Watch out for kennel cough in the summer too!
It is now the height of summer in the northern hemisphere, and while that means pleasure, joy, and adventures in the dog park for our furry friends, it’s also a time to be extra careful.
While you would generally associate a cough with winter, it is in actual fact summer when your dog has a greater chance of contracting kennel cough.
So now is the time to be aware, and be ready!
Although kennel cough itself is generally not a serious condition and usually goes away naturally after a few weeks, it can have more serious consequences in some cases, and is certainly worth taking extra care with. Plus at some stage the vast majority of dogs will suffer from kennel cough.
That’s why it’s important to know of the different ways you can prevent, identify, and treat kennel cough. This will help you give your dog the proper care if you notice any symptoms, and avoid more serious problems from having the chance to develop.
The cold, hard truth is, much like the common cold, Kennel Cough is very hard to avoid, and to stop from spreading. Firstly there is more than one culprit that causes it, only around 80% of cases are from exposure to the Bordatella bacterium, other causes are various other viruses.
All of these can expose your dog simply by it breathing in the same air as another animal with kennel cough, and it is contagious for weeks or even months after symptoms have passed from the other animal. So preventing the spread of infection is almost impossible.
There is a vaccine against Bordatella which can be offered, but this doesn’t protect against every cause of Kennel Cough. It does though reduce the chance of your dog getting it.

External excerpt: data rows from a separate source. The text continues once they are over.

Ltac open_opposite :=
  unfold opposite, within in *; cbn [x y] in *; change (2 ^ 28) with 268435456 in *.

Lemma RotateXY_right_angle (rot : Z -> Z -> Z -> Z * Z) (a px py : Z) :
  right_angle a ->
  RotateXY rot px py a =
    if a =? 0 then (px, py)
    else if a =? 900 then (py, int_neg px)
    else if a =? 1800 then (int_neg px, int_neg py)
    else (int_neg py, px).
Proof. intros [-> | [-> | [-> | ->]]]; reflexivity. Qed.

Lemma RotatePoint_opposite (rot : Z -> Z -> Z -> Z * Z) (a : Z) (b e q : wxPoint) :
  right_angle a -> opposite b e q ->
  opposite (RotatePoint rot b q a) (RotatePoint rot e q a) q.
Proof.
  intros Ha H. unfold RotatePoint. rewrite !(RotateXY_right_angle _ _ _ _ Ha).
  destruct b as [bx b_y], e as [ex ey], q as [qx qy]. open_opposite.
  destruct Ha as [-> | [-> | [-> | ->]]]; cbn [Z.eqb Pos.eqb fst snd x y];
    unfold int_add, int_sub, int_neg; unwrap; lia.
Qed.

Lemma MIRROR_opposite (b e q : wxPoint) :
  opposite b e q ->
  opposite (mkPoint (x b) (MIRROR (y b) (y q))) (mkPoint (x e) (MIRROR (y e) (y q))) q.
Proof.
  intros H. destruct b as [bx b_y], e as [ex ey], q as [qx qy]. open_opposite.
  unfold MIRROR, int_add, int_sub, int_neg. unwrap. lia.
Qed.

Lemma TransformCoordinate_identity (p : wxPoint) :
  is_point p -> TransformCoordinate (mkTransform 1 0 0 1) p = p.
Proof.
  intros [Hx Hy]. destruct p as [px py]. cbn [x y] in *.
  unfold TransformCoordinate, int_add, int_mul. cbn [x y x1 y1 x2 y2].
  unfold is_int, INT_MIN, INT_MAX, int_bits in *. simpl in Hx, Hy.
  apply wxPoint_eq; cbn [x y]; unwrap; lia.
Qed.

Lemma opposite_is_point (b e q : wxPoint) :
  opposite b e q -> is_point b /\ is_point e.
Proof.
  intros H. destruct b as [bx b_y], e as [ex ey], q as [qx qy]. open_opposite.
  unfold is_point, is_int, INT_MIN, INT_MAX, int_bits. simpl. lia.
Qed.

(** The rectangle spanned by two opposite corners, moved by [o] and
    normalised, has its centre at the middle point moved by [o]. *)
Lemma Centre_of_opposite (r : EDA_RECT) (b e q o : wxPoint) :
  opposite b e q -> within (2 ^ 28) o ->
  Centre (Normalize (Move (SetEnd (SetOrigin r b) e) o)) =
  mkPoint (x q + x o) (y q + y o).
Proof.
  intros H Ho. destruct b as [bx b_y], e as [ex ey], q as [qx qy], o as [ox oy].
  open_opposite.
  unfold Centre, Normalize, Move, SetEnd, SetOrigin, pt_add, int_add, int_sub.
  cbn [x y m_Pos m_Size].
  rewrite (wrap_small (ey - b_y)), (wrap_small (ex - bx)) by int_range.
  destruct (Z.ltb_spec (ey - b_y) 0); cbn [x y m_Pos m_Size];
    destruct (Z.ltb_spec (ex - bx) 0); cbn [x y m_Pos m_Size];
    unfold int_neg, int_sub, int_shr; rewrite !Z.shiftr_div_pow2 by lia;
    change (2 ^ 1) with 2;
    repeat match goal with
    | |- context [wrap ?z] =>
        lazymatch z with
        | context [wrap _] => fail
        | _ => rewrite (wrap_small z)
                 by (unfold is_int, INT_MIN, INT_MAX, int_bits; simpl;
                     Z.div_mod_to_equations; lia)
        end
    end;
    apply wxPoint_eq; cbn [x y]; Z.div_mod_to_equations; lia.
Qed.

Section BoundingBox.
Context `{TL : TextLayer}.

(** C1 (as amended).  Text angle 0, 90, 180 or 270 degrees, no transform
    applied by the owner, and a text box that GetTextBox returns centred on
    the anchor: the centre of the bounding box is the anchor.  Coordinates
    are bounded by [coord_limit] so that no [int] operation overflows. *)
Theorem GetBoundingBox_centre_of_centred_box (f : SCH_FIELD) :
  right_angle (GetTextAngle f) ->
  parent_transform_is_identity f ->
  centred_on (field_text_box f) (GetTextPos f) ->
  within coord_limit (GetTextPos f) ->
  within coord_limit (GetParentPosition f) ->
  within coord_limit (GetOrigin (field_text_box f)) ->
  Centre (GetBoundingBox f) = GetTextPos f.
Proof.
  intros Hang Hid Hc Htp Hpp Hbo.
  unfold GetBoundingBox. fold (field_text_box f).
  set (o := GetParentPosition f) in *.
  set (q := pt_sub (GetTextPos f) o).
  assert (Hop : opposite (pt_sub (GetOrigin (field_text_box f)) o)
                         (pt_sub (GetEnd (field_text_box f)) o) q).
  { subst q. unfold centred_on, within, coord_limit in *.
    destruct (GetTextPos f) as [tx ty], o as [ox oy],
      (GetOrigin (field_text_box f)) as [bx b_y], (GetEnd (field_text_box f)) as [ex ey].
    unfold pt_sub, int_sub. open_opposite. change (2 ^ 26) with 67108864 in *.
    unwrap. lia. }
  assert (Hq : mkPoint (x q + x o) (y q + y o) = GetTextPos f).
  { subst q. unfold within, coord_limit in *.
    destruct (GetTextPos f) as [tx ty], o as [ox oy].
    unfold pt_sub, int_sub. cbn [x y] in *. change (2 ^ 26) with 67108864 in *.
    unwrap. f_equal; lia. }
  assert (Ho : within (2 ^ 28) o).
  { unfold within, coord_limit in *. change (2 ^ 26) with 67108864 in *.
    change (2 ^ 28) with 268435456. lia. }
  apply (RotatePoint_opposite rotate_any _ _ _ _ Hang) in Hop.
  unfold parent_transform_is_identity in Hid.
  destruct (is_component (m_Parent f)) as [c|].
  - rewrite Hid. apply MIRROR_opposite in Hop.
    destruct (opposite_is_point _ _ _ Hop) as [Hb He].
    unfold identity_transform. rewrite !TransformCoordinate_identity by assumption.
    rewrite (Centre_of_opposite _ _ _ q o Hop Ho). exact Hq.
  - destruct (opposite_is_point _ _ _ Hop) as [Hb He].
    rewrite !TransformCoordinate_identity by assumption.
    rewrite (Centre_of_opposite _ _ _ q o Hop Ho). exact Hq.
Qed.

Avoidance of boarding places, if possible, is another prevention in summer. After all it doesn’t get the name ‘Kennel Cough’ for no reason. When your dog is in close confinement with other canines it is naturally going to greatly increase the chances of them catching the cough.
This is especially true in hot, poorly ventilated areas. So if you have to board your dog with others in summer make sure it is a well ventilated area as this will greatly reduce the likelihood of infection.
The major symptoms of Kennel Cough:
- Dry hacking cough is the most common symptom
- A cough that sounds like honking
- Retching, and bringing up a whitish liquid
- Watery nasal discharge
- In mild cases, dogs would likely be active and eating normally
- In severe cases it can cause pneumonia, fever and in a VERY tiny number, death.
Severe cases are most common amongst unvaccinated puppies. Naturally if you notice any of these symptoms persisting, a prompt jaunt to your local, friendly vet is the order of the day!
Your vet will then evaluate whether your dog has ‘uncomplicated’ or ‘complicated’ Kennel Cough.
Uncomplicated is the most common, and as said earlier is usually not serious at all. Effectively the dog is perfectly healthy except for exhibiting a dry, hacking cough and possibly retching up some whitish liquid. Treatment of this is usually not necessary, but antibiotics are often given to prevent a secondary infection from occurring.
If your dog does have ‘complicated’ or severe Kennel cough and is suffering from fever, appetite loss or extreme tiredness then a more robust course of fluids and antibiotics will be administered.
There are a few things you can do to help your furry friends with this illness! Switching from a collar to a harness while walking your dog will be a great benefit, as wearing the collar while on the lead can put pressure on the trachea. Any extra pressure, whether from excitement of the dog or from pulling on the collar will cause your dog to cough. During the few weeks or so after your dog has kennel cough, try to limit their interaction and proximity to other dogs to an absolute minimum.
If you have another dog in the house, it would be ideal if you knew of someone who could look after them for a short time, and lower the chances of them getting kennel cough.
Also keeping them in a well humidified area, and away from cigarette smoke will be better for their cough. So be on the lookout for symptoms over the next few months.
Though it is rarely a serious problem, it is better safe than sorry. The quicker you spot the symptoms, get to the vets, and keep your dog away from other animals, the sooner that particular spread of the virus will be contained!